Lance Cpl. According to the press release, 20-year-old Guillermo S. Perez, from New Braunfels, Texas, also died on Thursday at the scene. Officials said Perez’s Battalion Landing Squad (BLT) was a shotgun with Bravo Company 1/4.
Two other seafarers injured in the accident were sent to Scripps Memorial Hospital after the incident.
Both were initially critical, but officials explained one of them, according to the press release, a Marine AAV crew member with Mechanized Co., BLT 1/4, was upgraded to the steady-state.
The Orange County Register, Baltierra’s mother Evelyn, stated that her son died on the one-year anniversary of the Marine Corps soldier and said that she always dreamed of serving as a young boy.
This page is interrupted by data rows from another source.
(** C5 (amended): when the struct and the copy of the path are allocated,
    a parent whose shared-prefix depth with the new path is less than its
    own depth makes [Node_new] return [CONFLICTING_PATH], with a [NULL]
    result and an unchanged heap -- whatever the depth of the new path
    and whatever the parent's children are, since those checks come
    later. *)
Theorem Node_new_conflicting_path (al : allocs) (h : heap) (isDirec : bool)
    (oPPath : Path) (p : addr) (pn : node) (pvContents : option nat)
    (ulLength : nat) :
  malloc_ok al = true → dup_ok al = true →
  h !! p = Some pn →
  (Path_getSharedPrefixDepth oPPath (path_of pn) < Path_getDepth (path_of pn))%nat →
  Node_new al h isDirec oPPath (Some p) pvContents ulLength
    = Ok (CONFLICTING_PATH, None, h).
Proof.
  intros Hm Hd Hp Hlt. unfold Node_new, deref.
  rewrite Hm, Hd, Hp. simpl. case_decide; [reflexivity|contradiction].
Qed.

Lemma Node_new_conflicting_path_witness :
  Node_new all_ok tree_other true ["root"; "b"]%string (Some 0%nat) None 0
    = Ok (CONFLICTING_PATH, None, tree_other).
Proof.
  apply (Node_new_conflicting_path all_ok tree_other true ["root"; "b"]%string
           0%nat (mkNode true ["other"]%string None (Some []) (Some []) None 0)).
  - reflexivity.
  - reflexivity.
  - vm_compute; reflexivity.
  - vm_compute; lia.
Defined.

(** As C6 states it, every depth mismatch would be answered with
    [NO_SUCH_PATH]; a call whose first allocation fails returns
    [MEMORY_ERROR] although the path [root/a] is offered as a root. *)
Lemma Node_new_mismatch_after_allocation :
  depth_mismatch ∅ ["root"; "a"]%string None ∧
  Node_new no_malloc ∅ true ["root"; "a"]%string None None 0
    = Ok (MEMORY_ERROR, None, ∅) ∧
  ¬ ∃ res h', Node_new no_malloc ∅ true ["root"; "a"]%string None None 0
                = Ok (NO_SUCH_PATH, res, h').
Proof.
  split; [simpl; lia|]. split; [reflexivity|].
  intros (res & h' & H). vm_compute in H. discriminate.
Qed.

(** C6 (amended): [Node_new] returns [NO_SUCH_PATH] exactly when the
    struct and the copy of the path are allocated and the depths do not
    match: there is no parent and the new path is not of depth 1, or the
    parent is a true ancestor and the new path is not one level below
    it. *)
Theorem Node_new_no_such_path_iff (al : allocs) (h : heap) (isDirec : bool)
    (oPPath : Path) (oNParent : option addr) (pvContents : option nat)
    (ulLength : nat) :
  (∃ res h', Node_new al h isDirec oPPath oNParent pvContents ulLength
               = Ok (NO_SUCH_PATH, res, h'))
  ↔ malloc_ok al = true ∧ dup_ok al = true ∧ depth_mismatch h oPPath oNParent.
Proof.
  unfold Node_new, depth_mismatch. split.
  - intros (res & h' & H).
    destruct (malloc_ok al); simpl in H; [|discriminate].
    destruct (dup_ok al); simpl in H; [|discriminate].
    split; [done|]. split; [done|].
    bind_inv H as chk Hchk. destruct oNParent as [p|].
    + bind_inv Hchk as pn Hpn. apply deref_Ok in Hpn. exists pn.
      split; [done|].
      case_decide; [by injection Hchk as <-|].
      case_decide; [done|].
      bind_inv Hchk as [[found ulIndex] c] Hhas.
      destruct found; injection Hchk as <-; [discriminate|].
      destruct (dirs_ok al), (files_ok al); simpl in H; try discriminate.
      bind_inv H as [iStatus h1] Hlink.
      apply Node_addChild_status in Hlink as [[-> _]|[-> _]];
        case_decide; discriminate.
    + case_decide; [done|]. injection Hchk as <-.
      destruct (dirs_ok al), (files_ok al); discriminate.
  - intros (-> & -> & Hm). simpl. destruct oNParent as [p|].
    + destruct Hm as (pn & Hp & Hs & Hd). unfold deref. rewrite Hp. simpl.
      case_decide; [contradiction|]. case_decide; [|contradiction].
      simpl. eauto.
    + case_decide; [|contradiction]. simpl. eauto.
Qed.

(** ** File contents *)

(** C7: [Node_replaceFileContents] returns the contents the node held,
    and leaves a heap in which [Node_getFileContents] and
    [Node_getFileSize] give the new contents and length, the node's other
    fields are what they were, and so is every other node. *)
Theorem Node_replaceFileContents_spec (h : heap) (oNNode : addr) (nd : node)
    (pvNewContents : option nat) (ulNewLength : nat) :
  h !! oNNode = Some nd →
  ∃ h', Node_replaceFileContents h oNNode pvNewContents ulNewLength
          = Ok (fileContent nd, h') ∧
    Node_getFileContents h oNNode = Ok (fileContent nd) ∧
    Node_getFileContents h' oNNode = Ok pvNewContents ∧
    Node_getFileSize h' oNNode = Ok ulNewLength ∧
    (∃ nd', h' !! oNNode = Some nd' ∧
       isDir nd' = isDir nd ∧ oPPath nd' = oPPath nd ∧
       oNParent nd' = oNParent nd ∧
       oDDirChildren nd' = oDDirChildren nd ∧
       oDFileChildren nd' = oDFileChildren nd) ∧
    (∀ q, q ≠ oNNode → h' !! q = h !! q).
Proof.
  intros Hn. unfold Node_replaceFileContents, Node_getFileContents,
    Node_getFileSize, deref. rewrite Hn. simpl.
  eexists. split; [reflexivity|]. rewrite lookup_insert_eq. simpl.
  repeat split; try reflexivity.
  - eexists. split; [reflexivity|]. simpl. done.
  - intros q Hq. by rewrite lookup_insert_ne.
Qed.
“He was able to achieve his dream,” said outlet, adding that he has always been positive and popular with everyone he met. “There was always a lot of smiles and smiles with him.”
“Her family, husband and I are always [concerned] about her safety – but we had complete confidence that she would be in good hands with the sailors,” Evelyn said.
On Thursday, a total of 15 Marine Corps and a seafarer participated in the accident that occurred in an amphibious assault vehicle (AAV) during the 15th Marine Expeditionary Unit (MEU) and Makin Island Amphibious Ready Group routine training near San Clemente Island.
According to the United States Navy Authority, AAV has been “the primary means of transportation from sea to land since the 1970s” and Marine Corps is currently testing its replacement.
The Five Navies were rescued and brought to USS Somerset; Search and rescue efforts have been launched to look for eight missing service members of the U.S. Navy and Coast Guard.
The MEU, MEF and Makin Island Amphibious Ready Group announced on Saturday that they made a comprehensive 40-hour search spanning over 1,000 kilometers of nautical miles.
According to the press release, the incident continues to be investigated by the authorities.